CVE-2026-30332 is a Time-of-Check to Time-of-Use (TOCTOU) race condition vulnerability identified in Balena Etcher for Windows prior to version 2.1.4. The vulnerability arises during the disk flashing process, where the software checks a script's integrity or legitimacy before execution (time-of-check), but an attacker can replace the script with a malicious payload before the script is actually used (time-of-use). This race condition enables an attacker with limited privileges on the system to escalate their privileges and execute arbitrary code with higher privileges. The vulnerability requires local access and user interaction, as the attacker must initiate or influence the flashing process. The CVSS v3.1 base score is 7.5, reflecting high severity due to the potential for complete system compromise, affecting confidentiality, integrity, and availability. The scope is changed (S:C), indicating that the vulnerability can affect resources beyond the initially vulnerable component. Although no known exploits are currently reported in the wild, the nature of the vulnerability makes it a significant risk for environments where Balena Etcher is used for imaging tasks. The lack of patch links in the provided data suggests users must verify and apply the official update to version 2.1.4 or later to remediate the issue.

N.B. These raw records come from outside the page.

(** ** Reading a buffer at a position

    The C++ code reads through [const uchar *] pointers; a position is a
    [Z] offset from the start of the buffer, and a read outside the
    buffer is [None]. *)

Definition get8 (ba : bytes) (p : Z) : option Z :=
  if p <? 0 then None else ba !! Z.to_nat p.

Definition get_range (ba : bytes) (p n : Z) : option bytes :=
  if (p <? 0) || (n <? 0) || (Z.of_nat (length ba) <? p + n) then None
  else Some (take (Z.to_nat n) (drop (Z.to_nat p) ba)).

Lemma get8_app_r (pre l : bytes) (p : Z) :
  0 <= p -> get8 (pre ++ l) (Z.of_nat (length pre) + p) = get8 l p.
Proof.
  intros Hp. unfold get8.
  destruct (Z.ltb_spec (Z.of_nat (length pre) + p) 0); [lia|].
  destruct (Z.ltb_spec p 0); [lia|].
  rewrite Z2Nat.inj_add, Nat2Z.id by lia.
  rewrite lookup_app_r by lia. f_equal. lia.
Qed.

Lemma get8_app_l (l post : bytes) (p : Z) :
  p < Z.of_nat (length l) -> get8 (l ++ post) p = get8 l p.
Proof.
  intros Hp. unfold get8. destruct (Z.ltb_spec p 0); [done|].
  apply lookup_app_l. lia.
Qed.

Lemma get8_cons_0 (b : Z) (l : bytes) : get8 (b :: l) 0 = Some b.
Proof. reflexivity. Qed.

Lemma get8_cons_S (b : Z) (l : bytes) (p : Z) :
  0 <= p -> get8 (b :: l) (p + 1) = get8 l p.
Proof.
  intros Hp. unfold get8.
  destruct (Z.ltb_spec (p + 1) 0); [lia|]. destruct (Z.ltb_spec p 0); [lia|].
  rewrite Z2Nat.inj_add by lia. rewrite Nat.add_comm. reflexivity.
Qed.

Lemma get8_none_ge (l : bytes) (p : Z) : Z.of_nat (length l) <= p -> get8 l p = None.
Proof.
  intros Hp. unfold get8. destruct (Z.ltb_spec p 0); [done|].
  apply lookup_ge_None_2. lia.
Qed.

Lemma get_range_app (pre l post : bytes) :
  get_range (pre ++ l ++ post) (Z.of_nat (length pre)) (Z.of_nat (length l)) = Some l.
Proof.
  unfold get_range. rewrite !length_app.
  destruct (Z.ltb_spec (Z.of_nat (length pre)) 0); [lia|].
  destruct (Z.ltb_spec (Z.of_nat (length l)) 0); [lia|].
  destruct (Z.ltb_spec (Z.of_nat (length pre + (length l + length post)))
              (Z.of_nat (length pre) + Z.of_nat (length l))); [lia|].
  simpl. rewrite !Nat2Z.id, drop_app_length, take_app_length. reflexivity.
Qed.

#[export] Hint Rewrite get8_app_r get8_cons_S using lia : qm.
#[export] Hint Rewrite get_range_app : qm.

(** ** Lists *)

Lemma length_concat_map {A} (f : A -> bytes) (l : list A) :
  length (concat (map f l)) = sum_list_with (fun x => length (f x)) l.
Proof. induction l as [|x l IH]; simpl; [done|]. rewrite length_app, IH. done. Qed.

(** The development's tactics: [qm_simpl] normalises positions in byte
    lists; [qm_lia] closes arithmetic side conditions after unfolding the
    width helpers. *)
Ltac qm_simpl := autorewrite with qm in *; simpl in *.
Ltac qm_lia := unfold wrap32, wrap16, is_byte in *; lia.

(** Split every integer comparison of the goal, closing the branches whose
    hypotheses contradict each other. *)
Ltac zbool_cases :=
  repeat match goal with
    | |- context [?a <=? ?b] => destruct (Z.leb_spec a b); try (exfalso; lia)
    | |- context [?a <? ?b] => destruct (Z.ltb_spec a b); try (exfalso; lia)
    | |- context [?a =? ?b] => destruct (Z.eqb_spec a b); try (exfalso; lia)
    end; simpl.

The vulnerability allows attackers with limited local privileges to escalate their privileges and execute arbitrary code, potentially leading to full system compromise. This can result in unauthorized access to sensitive data, modification or destruction of system files, and disruption of system availability. Organizations using Balena Etcher for imaging USB drives or SD cards, especially in environments where endpoint security is critical (e.g., development, IT operations, or secure boot processes), face increased risk. Attackers could leverage this vulnerability to implant persistent malware or bypass security controls by manipulating the flashing process. The requirement for local access and user interaction limits remote exploitation but does not eliminate risk in environments with multiple users or where endpoint devices are shared or less controlled. The vulnerability's scope change means that the impact can extend beyond the application itself, potentially affecting the entire host system.

1. Immediately update Balena Etcher to version 2.1.4 or later, where the vulnerability is patched. 2. Restrict local user permissions to prevent unauthorized users from initiating or manipulating the flashing process. 3. Implement application whitelisting and integrity verification mechanisms to detect unauthorized script modifications during the flashing process. 4. Use endpoint detection and response (EDR) solutions to monitor for suspicious activities related to disk imaging tools. 5. Educate users about the risks of running untrusted scripts or software during device imaging. 6. Where possible, perform flashing operations in controlled, isolated environments to reduce the risk of exploitation. 7. Regularly audit and monitor systems for signs of privilege escalation or unauthorized code execution related to imaging tools. 8. Employ multi-factor authentication and strong access controls on systems where Balena Etcher is used to limit the risk of local exploitation.